Seitz also said early actions by the new administration of Democratic President Joe Biden taking aim at other energy sectors, such as rescinding a permit for construction of the Keystone XL Pipeline project, may have caught Energy Harbor’s attention because they could foster renewed interest in nuclear power.
Cirino signed on as a co-sponsor of SB44 after years of unflagging support to keep the Perry plant in Lake County and the Davis-Besse plant in Ottawa County open. He served four years as a Lake County commissioner before being elected to the Senate in November.
“This is part of an overall resolution, a win-win for everybody,” Cirino said during an interview Friday. “We have every reason to believe the plants will remain viable and continue to employ people and pay taxes communities have relied on.”
HB6 critics have questioned whether Energy Harbor needs financial help to keep the plants operating after buying back $800 million of company shares last year. Energy Harbor officially took ownership of the plants in February 2020 in a deal struck with a FirstEnergy subsidiary in U.S. Bankruptcy Court.
“It’s quite a turnaround if Energy Harbor is now telling the legislature to repeal its billion-dollar corporate welfare subsidy from Ohioans,” said Ohio Consumers’ Counsel Bruce Weston in a statement. “Questions that come to mind include: Did the two nuclear plants really need the subsidy that they got from Ohioans’ state government? And were the nuclear plants really going to be closed without the subsidy?”
Former PUCO Chair Todd Snitchler, now president and CEO of the Washington-based Electric Supply Association, on Friday called HB6 a “shameful piece of legislation.”
“Ohioans don’t need to pay more only to support struggling plants,” Snitchler said in a statement. “Competitive power markets are delivering reliable power and billions in cost savings to electric customers while significantly reducing emissions and enabling new clean energy build — without subsidies and extra ratepayer charges.”
Cirino’s bill, co-sponsored with Sen. Michael Rulli, a Salem Republican, would leave in place an HB6 subsidy that could provide a total of $20 million a year for large-scale solar projects. None of the five solar farms that qualified for the subsidy when HB6 was passed and quickly signed by Republican Gov. Mike DeWine are yet operational.
The Ohio Supreme Court in late December issued a temporary stay to stop collection of subsidies for the nuclear plants and the solar installations starting in January. The court’s ruling was made in response to a lawsuit filed by Ohio Attorney General Dave Yost’s office to prevent electric customers from across the state from having to pay for the subsidies.
Yost last week announced that his office had reached an agreement with FirstEnergy to forgo collecting revenues from its customers, another of the HB6 subsidies that has roiled critics. The provision would have guaranteed that FirstEnergy’s profits would match those from 2018, a year of weather extremes in its northern Ohio service areas.

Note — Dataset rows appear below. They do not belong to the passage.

Definition of_explicit (b : bool) (x y : list string) : list string := if b then x else y.
(** The readings of a core like ["12 milliards 500"], by its shape. *)
(* src/core/importer/normalizers/price.py :: _parse_core_candidates [130-142] *)
Definition k_candidates (extras : list (string * obj)) (q : pos) : res (list price_candidate) :=
  let? n := _as_float (default [] (group 1 q)) in
  Ok [float_candidate (fmul n (of_Z 1000)) "dzd_thousands" "dzd_thousands" (float_lit 98 2) ["k_suffix"] extras].
(* src/core/importer/normalizers/price.py :: _parse_core_candidates [144-170] *)
Definition compound_candidates (explicit_dzd : bool) (extras : list (string * obj)) (q : pos) : res (list price_candidate) :=
  let? major := _as_float (default [] (group 1 q)) in
  let? trailing := _as_float (default [] (group 2 q)) in
  if explicit_dzd then
    Ok [float_candidate (fadd (fmul major (of_Z 1000000000)) (fmul trailing (of_Z 1000000))) "dzd_millions" "dzd_millions"
          (float_lit 99 2) ["explicit_dzd_token"; "milliard_compound_dzd"] extras]
  else
    Ok [float_candidate (fadd (fmul major (of_Z 10000000)) (fmul trailing (of_Z 10000))) "centime_milliards" "centime_milliards"
          (float_lit 97 2) ["colloquial_milliard_compound"] extras].
(* src/core/importer/normalizers/price.py :: _parse_core_candidates [172-195] *)
Definition milliard_candidates (explicit_dzd : bool) (extras : list (string * obj)) (q : pos) : res (list price_candidate) :=
  let? n := _as_float (default [] (group 1 q)) in
  if explicit_dzd then
    Ok [float_candidate (fmul n (of_Z 1000000000)) "dzd_millions" "dzd_millions" (float_lit 99 2)
          ["explicit_dzd_token"; "milliard_dzd"] extras]
  else
    Ok [float_candidate (fmul n (of_Z 10000000)) "centime_milliards" "centime_milliards" (float_lit 96 2)
          ["colloquial_milliard_default"] extras].
(* src/core/importer/normalizers/price.py :: _parse_core_candidates [197-251] *)
Definition million_candidates (explicit_dzd explicit_centimes monthly : bool) (extras : list (string * obj)) (q : pos)
  : res (list price_candidate) :=
  let? n := _as_float (default [] (group 1 q)) in
  let kind (k : string) := if monthly then "monthly_variant" else k in
  let dzd := float_candidate (fmul n (of_Z 1000000)) "dzd_millions" (kind "dzd_millions") in
  let centimes := float_candidate (fmul n (of_Z 10000)) "centime_millions" (kind "centime_millions") in
  Ok (if explicit_dzd then [dzd (float_lit 99 2) ["explicit_dzd_token"; "million_token"] extras]
      else if explicit_centimes then [centimes (float_lit 99 2) ["explicit_centime_token"; "million_token"] extras]
      else if monthly then [centimes (float_lit 92 2) ["monthly_centime_default"; "million_token"] extras]
      else [dzd (float_lit 74 2) ["ambiguous_million_token"] extras; centimes (float_lit 74 2) ["ambiguous_million_token"] extras]).
(* src/core/importer/normalizers/price.py :: _parse_core_candidates [253-276] *)
Definition scalar_candidates (explicit_centimes : bool) (extras : list (string * obj)) (n : Z) : res (list price_candidate) :=
  if explicit_centimes then
    let? x := int_div n 100 in
    Ok [float_candidate x "centime_scalar" "centime_scalar" (float_lit 98 2) ["explicit_centime_token"; "raw_scalar"] extras]
  else
    let? x := float_of_int n in
    Ok [float_candidate x "raw_dzd" "raw_dzd" certain ["raw_scalar"] extras].
(* src/core/importer/normalizers/price.py :: _parse_core_candidates [278-314] *)
Definition decimal_candidates (explicit_dzd explicit_centimes : bool) (extras : list (string * obj)) (core : text)
  : res (list price_candidate) :=
  let? n := _as_float core in
  if explicit_centimes then
    Ok [float_candidate (SFdiv 53 1024 n (of_Z 100)) "centime_scalar" "centime_scalar" (float_lit 98 2)
          ["explicit_centime_token"; "raw_decimal_scalar"] extras]
  else if explicit_dzd || fle (of_Z 1000) n then
    Ok [float_candidate n "raw_dzd" "raw_dzd" (if explicit_dzd then float_lit 92 2 else float_lit 88 2)
          (of_explicit explicit_dzd ["explicit_dzd_token"; "raw_decimal_scalar"] ["raw_decimal_scalar"]) extras]
  else Ok [_candidate None "ambiguous" "ambiguous_decimal" doubtful ["ambiguous_decimal_no_scale"] extras].
(* src/core/importer/normalizers/price.py :: _parse_core_candidates *)
Definition _parse_core_candidates (core : text) (explicit_dzd explicit_centimes monthly : bool) : res (list price_candidate) :=
  match core with
  | [] => Ok []
  | _ =>
      let extras := if monthly then [("cadence", otext "monthly")] else [] in
      match re_match _K_SUFFIX_PATTERN core, re_match _MILLIARD_COMPOUND_PATTERN core, re_match _MILLIARD_PATTERN core,
            or_else (re_match _MILLION_WORD_PATTERN core) (re_match _M_SYMBOL_PATTERN core) with
      | Some q, _, _, _ => k_candidates extras q
      | None, Some q, _, _ => compound_candidates explicit_dzd extras q
      | None, None, Some q, _ => milliard_candidates explicit_dzd extras q
      | None, None, None, Some q => million_candidates explicit_dzd explicit_centimes monthly extras q
      | None, None, None, None =>
          let? grouped_integer := _grouped_integer core in
          match grouped_integer with
          | Some n => scalar_candidates explicit_centimes extras n
          | None => if matches_some _DECIMAL_PATTERN core then decimal_candidates explicit_dzd explicit_centimes extras core
                    else Ok []
          end
      end
  end.
(* src/core/importer/normalizers/price.py :: _extract_signed_core *)
Definition _extract_signed_core (core : text) : text * bool :=
  match re_match _SIGNED_CORE_PATTERN core with
  | None => (core, false)
  | Some q => (tstrip (default [] (group 2 q)), bool_decide (group 1 q = Some [45]))
  end.
(** The readings of a cell, marked when it has a minus sign. *)
(* src/core/importer/normalizers/price.py :: PriceNormalizer.candidate_records *)
Definition candidate_records (t : text) : res (list price_candidate) :=
  if blank t then Ok []
  else
    let normalized_lower := strip_accents (tlower (canonicalize_text (_clean_text t))) in
    let monthly := found _MONTHLY_PATTERN normalized_lower in
    let explicit_dzd := found _EXPLICIT_DZD_PATTERN normalized_lower in
    let explicit_centimes := found _EXPLICIT_CENTIME_PATTERN normalized_lower in
    let core := tstrip (re_sub _MONTHLY_PATTERN [] normalized_lower) in
    let core := tstrip (re_sub _EXPLICIT_DZD_PATTERN [] core) in
    let core := tstrip (re_sub _EXPLICIT_CENTIME_PATTERN [] core) in
    let core := join_texts [32] (words core) in
    let '(core, negative) := _extract_signed_core core in
    let? candidates := _parse_core_candidates core explicit_dzd explicit_centimes monthly in
    Ok (if negative then
          map (λ c, mkCandidate (normalized_dzd c) (dialect c) (expression_kind c) (pc_confidence c) (reason_codes c)
                      (put "negative_price_detected" (OBool true) (pc_extras c))) candidates
        else candidates).
End Price.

HB6 has been under intense scrutiny since U.S. Attorney David DeVillers announced on July 21 that then-House Speaker Larry Householder and four others had been arrested for their involvement in a $60 million bribery scheme secretly funded by an unidentified company that clearly was FirstEnergy. Authorities have described it as the biggest bribery scheme in state history.
The five men and a dark money group were subsequently indicted on federal racketeering charges. Householder has pleaded not guilty and awaits trial. Two political operatives have pleaded guilty to charges. The dark money group called Generation Now filed a plea agreement on Friday.
Republicans who control both legislative chambers have not been able to reach a consensus so far on repealing or replacing the measure.
Sponsor testimony on the new bill eliminating the nuclear subsidies begins Tuesday.